## Your objective
Using the entries below, output each line exactly from the first through the one that contains "Record App : Type".

## Record extracts
= Beginning of Section =

(* ===== verification/WebCerts.v ===== *)
(** The web UI's handlers for certificates and discovery ([src/src/web/mod.rs],
    [src/src/web/tls.rs]), over everything the requests share ([App]): the site
    ([WebTargets]), the certificate directories ([Pki]), the relays of the
    running targets, the stored trail and the users. *)

From S2P Require Import Prelude Net Event Opc Task Steps Sessions Relay Login Transport Connection Store Query Users Config Pipeline Endpoints Browser WebAuth WebUsers Discovery ConfigFile Targets WebTargets WebSettings Pki.

Section App.
Context `{X509Lib} `{!Crypto} `{!Transport.Stack} `{!Channels}.
Context (escape_debug : string → string).
(** base64, decoded *)
Context (b64_decode : string → result string Blob).
(** [RequestHeader::default]'s token *)
Context (no_token : NodeId).

(** ** What the requests share *)
Record App : Type := mkApp {
  a_site : Site;
  a_pki : PkiDir;
  (** the web UI's own certificate, in [data_dir/web-pki] *)
  a_web_pki : PkiDir;
  a_relays : gmap string Shared;
  (** how often the connections of a target were asked to check their
      certificates again *)
  a_trust_changed : gmap string nat;
  a_db : Db;
  a_users : UserDb;
  (** when a refused API token was last recorded, by address *)
  a_refused : gmap IpAddr Z;
}.
Abbreviation app := (prog App).

Definition set_site (s : Site) (a : App) : App :=
  mkApp s (a_pki a) (a_web_pki a) (a_relays a) (a_trust_changed a) (a_db a) (a_users a) (a_refused a).
Definition set_pki (d : PkiDir) (a : App) : App :=
  mkApp (a_site a) d (a_web_pki a) (a_relays a) (a_trust_changed a) (a_db a) (a_users a) (a_refused a).
Definition set_web_pki (d : PkiDir) (a : App) : App :=
  mkApp (a_site a) (a_pki a) d (a_relays a) (a_trust_changed a) (a_db a) (a_users a) (a_refused a).
Definition set_relays (m : gmap string Shared) (a : App) : App :=
  mkApp (a_site a) (a_pki a) (a_web_pki a) m (a_trust_changed a) (a_db a) (a_users a) (a_refused a).
Definition set_trust_changed (m : gmap string nat) (a : App) : App :=
  mkApp (a_site a) (a_pki a) (a_web_pki a) (a_relays a) m (a_db a) (a_users a) (a_refused a).
Definition set_refused (m : gmap IpAddr Z) (a : App) : App :=
  mkApp (a_site a) (a_pki a) (a_web_pki a) (a_relays a) (a_trust_changed a) (a_db a) (a_users a) m.

Definition on_site {A} (p : prog Site A) : app A := zoom a_site set_site p.
Definition on_pki {A} (p : prog PkiDir A) : app A := zoom a_pki set_pki p.
Definition on_web_pki {A} (p : prog PkiDir A) : app A := zoom a_web_pki set_web_pki p.

(** What a request meets besides the answers of the programs' effects. *)
Record CertMeets : Type := mkCertMeets {
  cm_outside : Outside;
  cm_pki : PkiMeets;
  (** the host's names, in the gateway's application URI *)
  cm_hosts : list string;
  (** the relay of a target, and whether it connects within 15 s *)
  cm_relay : string → Relayed;
  cm_in_time : bool;
}.

(** ** Targets *)
(** [target_url] *)
Definition target_url (name : string) : app (result ApiError string) :=
  c ← on_site read_config;
  mret (match List.find (fun t => String.eqb (t_name t) name) (targets c) with
        | Some t => Ok (endpoint_url t)
        | None => Err (api_not_found ("unknown target '" +:+ name +:+ "'"))
        end).

Definition shown_endpoints (found : result string (list EndpointDescription)) : result ApiError (list EndpointInfo) :=
  match found with
  | Ok endpoints => Ok (endpoint_info <$> endpoints)
  | Err e => Err (mkApiError BAD_GATEWAY e)
  end.

Definition discover_raw : app (result string (list EndpointDescription)) := Discover mret.

(** The relay's own program, where the target runs; [s0] stands for the state
    of a relay that has just stopped. *)
Definition on_relay {A} (name : string) (s0 : Shared) (p : prog Shared A) : app A :=
  zoom (fun a => default s0 (a_relays a !! name)) (fun s a => set_relays (<[name := s]> (a_relays a)) a) p.
Definition check_relay (x : CertMeets) (name : string) : app unit :=
  a ← get;
  match a_relays a !! name with
  | Some s => on_relay name s (check_gateway_trust no_token (cm_relay x name) (cm_in_time x))
  | None => mret ()
  end.

(** [TargetManager::recheck_trust] *)
Definition recheck_trust : app unit :=
  atomic (fun a => ((), set_trust_changed
    (map_fold (fun name _ m => <[name := S (default 0%nat (m !! name))]> m) (a_trust_changed a) (a_relays a)) a)).

Definition restart_targets (x : CertMeets) : app unit :=
  on_site (on_manager (fun m => ((), restart_all (cm_outside x) m))).

(** [BrowserSessions::close_all] *)
Definition close_browsers : app unit :=
  entries ← on_site (atomic (fun s =>
    let r := take_all (s_browser s) in
    (r.1, mkSite (s_manager s) r.2 (s_settings s) (s_exporting s) (s_files s))));
  close_all entries.

(** The events of a discovery, after its status is set. *)
Fixpoint record_events (target : string) (events : list AuditEvent) : app unit :=
  match events with
  | [] => mret ()
  | e :: events =>
      _ ← WebAuth.audit false (fun now => with_target target (new_entry now e));
      record_events target events
  end.
(** [apply_discovery] *)
Definition apply_discovered (t : TargetConfig) (found : result string (list EndpointDescription)) : app unit :=
  now ← clock;
  events ← on_site (on_manager (fun m =>
    let r := apply_discovery t now found (statuses m) in
    (r.1, mkManager (Targets.config m) (running m) r.2 (Targets.file m))));
  record_events (t_name t) events.

(** [discover_target]: "check now" *)
Definition discover_target (x : CertMeets) (u : AuthUser) (name : string)
    : app (result ApiError (list EndpointInfo)) :=
  requires Operator u
    (url ← target_url name;
     try id url (fun _ =>
       found ← discover_raw;
       r ← on_site (on_manager (fun m => (running m !! name, m)));
       _ ← match r with
           | Some r => _ ← apply_discovered (r_config r) found; check_relay x name
           | None => mret ()
           end;
       mret (shown_endpoints found))).

(** [discover_url] *)
Definition discover_url (u : AuthUser) (url : string) : app (result ApiError (list EndpointInfo)) :=
  requires Admin u
    (if negb (starts_with "opc.tcp://" url)
     then mret (Err (api_bad_request "endpoint_url must start with opc.tcp://"))
     else
       _ ← WebAuth.audit true (fun now => new_entry now (Event.Discovery (actor u) (clip url 1024)));
       found ← discover_raw;
       mret (shown_endpoints found)).

(** ** Certificates *)
Definition bracketed (info : CertificateInfo) : string := inf_subject info +:+ " [" +:+ inf_thumbprint info +:+ "]".

(** The first certificate with the reviewed thumbprint. *)
Definition presented (thumb : string) (endpoints : list EndpointDescription) : option Cert :=
  List.find (fun c => eq_ignore_ascii_case (thumbprint c) (trim thumb))
    (omap (fun e => cert_of_bytes (ep_server_certificate e)) endpoints).

(** [trust_server] *)
Definition trust_server (x : CertMeets) (u : AuthUser) (name thumb : string) : app (result ApiError CertificateInfo) :=
  requires Admin u
    (url ← target_url name;
     try id url (fun _ =>
       found ← discover_raw;
       try (mkApiError BAD_GATEWAY) found (fun endpoints =>
         try id (of_option (api_bad_request ("the target does not present the certificate " +:+ thumb
                              +:+ " (any more); discover it again")) (presented thumb endpoints)) (fun c =>
           info ← on_pki (Pki.trust (cm_pki x) c);
           try api_internal info (fun info =>
             _ ← config_changed u ("trusted server certificate " +:+ bracketed info +:+ " of target '" +:+ name +:+ "'");
             _ ← check_relay x name;
             mret (Ok info)))))).

Definition application_uri_now (x : CertMeets) : app (string * GatewayConfig) :=
  c ← on_site read_config; mret (application_uri (cm_hosts x) (gateway c), gateway c).

(** [import_own] *)
Definition import_own (x : CertMeets) (u : AuthUser) (certificate private_key : string)
    : app (result ApiError CertificateInfo) :=
  requires Admin u
    (let decoded what s := match b64_decode (trim s) with Ok b => Ok b | Err e => Err (what +:+ ": " +:+ e) end in
     try api_bad_request (decoded "certificate" certificate) (fun cert =>
     try api_bad_request (decoded "private key" private_key) (fun key =>
       g ← application_uri_now x;
       c ← on_pki (Pki.import_own (cm_pki x) g.1 cert key);
       try api_bad_request c (fun c =>
         let info := from_x509 c in
         _ ← restart_targets x;
         _ ← config_changed u ("imported gateway certificate " +:+ bracketed info);
         mret (Ok info))))).

(** [regenerate_own] *)
Definition regenerate_own (x : CertMeets) (u : AuthUser) : app (result ApiError CertificateInfo) :=
  requires Admin u
    (g ← application_uri_now x;
     c ← on_pki (Pki.regenerate_own (cm_pki x) g.1 g.2);
     try api_internal c (fun c =>
       let info := from_x509 c in
       _ ← restart_targets x;
       _ ← config_changed u ("generated new gateway certificate " +:+ bracketed info);
       mret (Ok info))).

(** [web_certificate_request] and [regenerate_web_certificate] *)
Definition web_certificate_request (g : GatewayConfig) : X509Data :=
  mkX509Data 2048 (application_name g +:+ " (web UI)") (application_name g) "opcua-audit-gateway web UI"
    EmptyString EmptyString
    (alt_host_names "urn:opcua-audit-gateway:web" (match certificate_hostnames g with [] => None | l => Some l end)) 397.
(** [ensure_web_certificate]: at the start of the web server *)
Definition ensure_web_certificate (x : PkiMeets) (g : GatewayConfig) : prog PkiDir (result string (Cert * bool)) :=
  dc ← get; dk ← get;
  match read_own_cert dc, read_own_pkey dk with
  | Ok cert, Ok key =>
      if is_Ok (check_key_pair cert key) then mret (Ok (cert, false))
      else r ← create_own x (web_certificate_request g);
           mret (match r with Ok c => Ok (c, true) | Err e => Err ("generating the web UI certificate: " +:+ e) end)
  | _, _ =>
      r ← create_own x (web_certificate_request g);
      mret (match r with Ok c => Ok (c, true) | Err e => Err ("generating the web UI certificate: " +:+ e) end)
  end.
Definition regenerate_web_certificate (x : CertMeets) (u : AuthUser) : app (result ApiError CertificateInfo) :=
  requires Admin u
    (g ← application_uri_now x;
     c ← on_web_pki (create_own (cm_pki x) (web_certificate_request g.2));
     try api_internal (match c with Ok c => Ok c | Err e => Err ("generating the web UI certificate: " +:+ e) end) (fun c =>
       let info := from_x509 c in
       _ ← config_changed u ("generated a new web UI certificate [" +:+ inf_thumbprint info +:+ "] (used after a restart)");
       mret (Ok info))).

(** [trust_rejected], [delete_rejected], [untrust] *)
Definition trust_rejected (x : CertMeets) (u : AuthUser) (thumb : string) : app (result ApiError CertificateInfo) :=
  requires Admin u
    (info ← on_pki (Pki.trust_rejected (cm_pki x) thumb);
     try api_bad_request info (fun info =>
       _ ← config_changed u ("trusted certificate " +:+ bracketed info); mret (Ok info))).
Definition delete_rejected (x : CertMeets) (u : AuthUser) (thumb : string) : app (result ApiError CertificateInfo) :=
  requires Admin u
    (info ← on_pki (Pki.delete_rejected (cm_pki x) thumb);
     try api_bad_request info (fun info =>
       _ ← config_changed u ("deleted rejected certificate " +:+ bracketed info); mret (Ok info))).
Definition untrust (x : CertMeets) (u : AuthUser) (thumb : string) : app (result ApiError CertificateInfo) :=
  requires Admin u
    (info ← on_pki (Pki.untrust (cm_pki x) thumb);
     try api_bad_request info (fun info =>
       _ ← recheck_trust;
       _ ← close_browsers;
       _ ← config_changed u ("revoked trust in certificate " +:+ bracketed info);
       mret (Ok info))).

(** ** What is shown *)
Definition certificates (u : AuthUser) : app (result ApiError (option CertificateInfo * list CertificateInfo * list CertificateInfo)) :=
  requires Auditor u
    (c ← on_site read_config;
     a ← get;
     mret (Ok ((fun cert => with_hostnames cert (certificate_hostnames (gateway c))) <$> result_ok (read_own_cert (a_pki a)),
               list_dir (trusted_dir (a_pki a)), list_dir (rejected_dir (a_pki a))))).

= End of Section =

## Task solution
(* ===== verification/WebCerts.v ===== *)
(** The web UI's handlers for certificates and discovery ([src/src/web/mod.rs],
    [src/src/web/tls.rs]), over everything the requests share ([App]): the site
    ([WebTargets]), the certificate directories ([Pki]), the relays of the
    running targets, the stored trail and the users. *)

From S2P Require Import Prelude Net Event Opc Task Steps Sessions Relay Login Transport Connection Store Query Users Config Pipeline Endpoints Browser WebAuth WebUsers Discovery ConfigFile Targets WebTargets WebSettings Pki.

Section App.
Context `{X509Lib} `{!Crypto} `{!Transport.Stack} `{!Channels}.
Context (escape_debug : string → string).
(** base64, decoded *)
Context (b64_decode : string → result string Blob).
(** [RequestHeader::default]'s token *)
Context (no_token : NodeId).

(** ** What the requests share *)
Record App : Type := mkApp {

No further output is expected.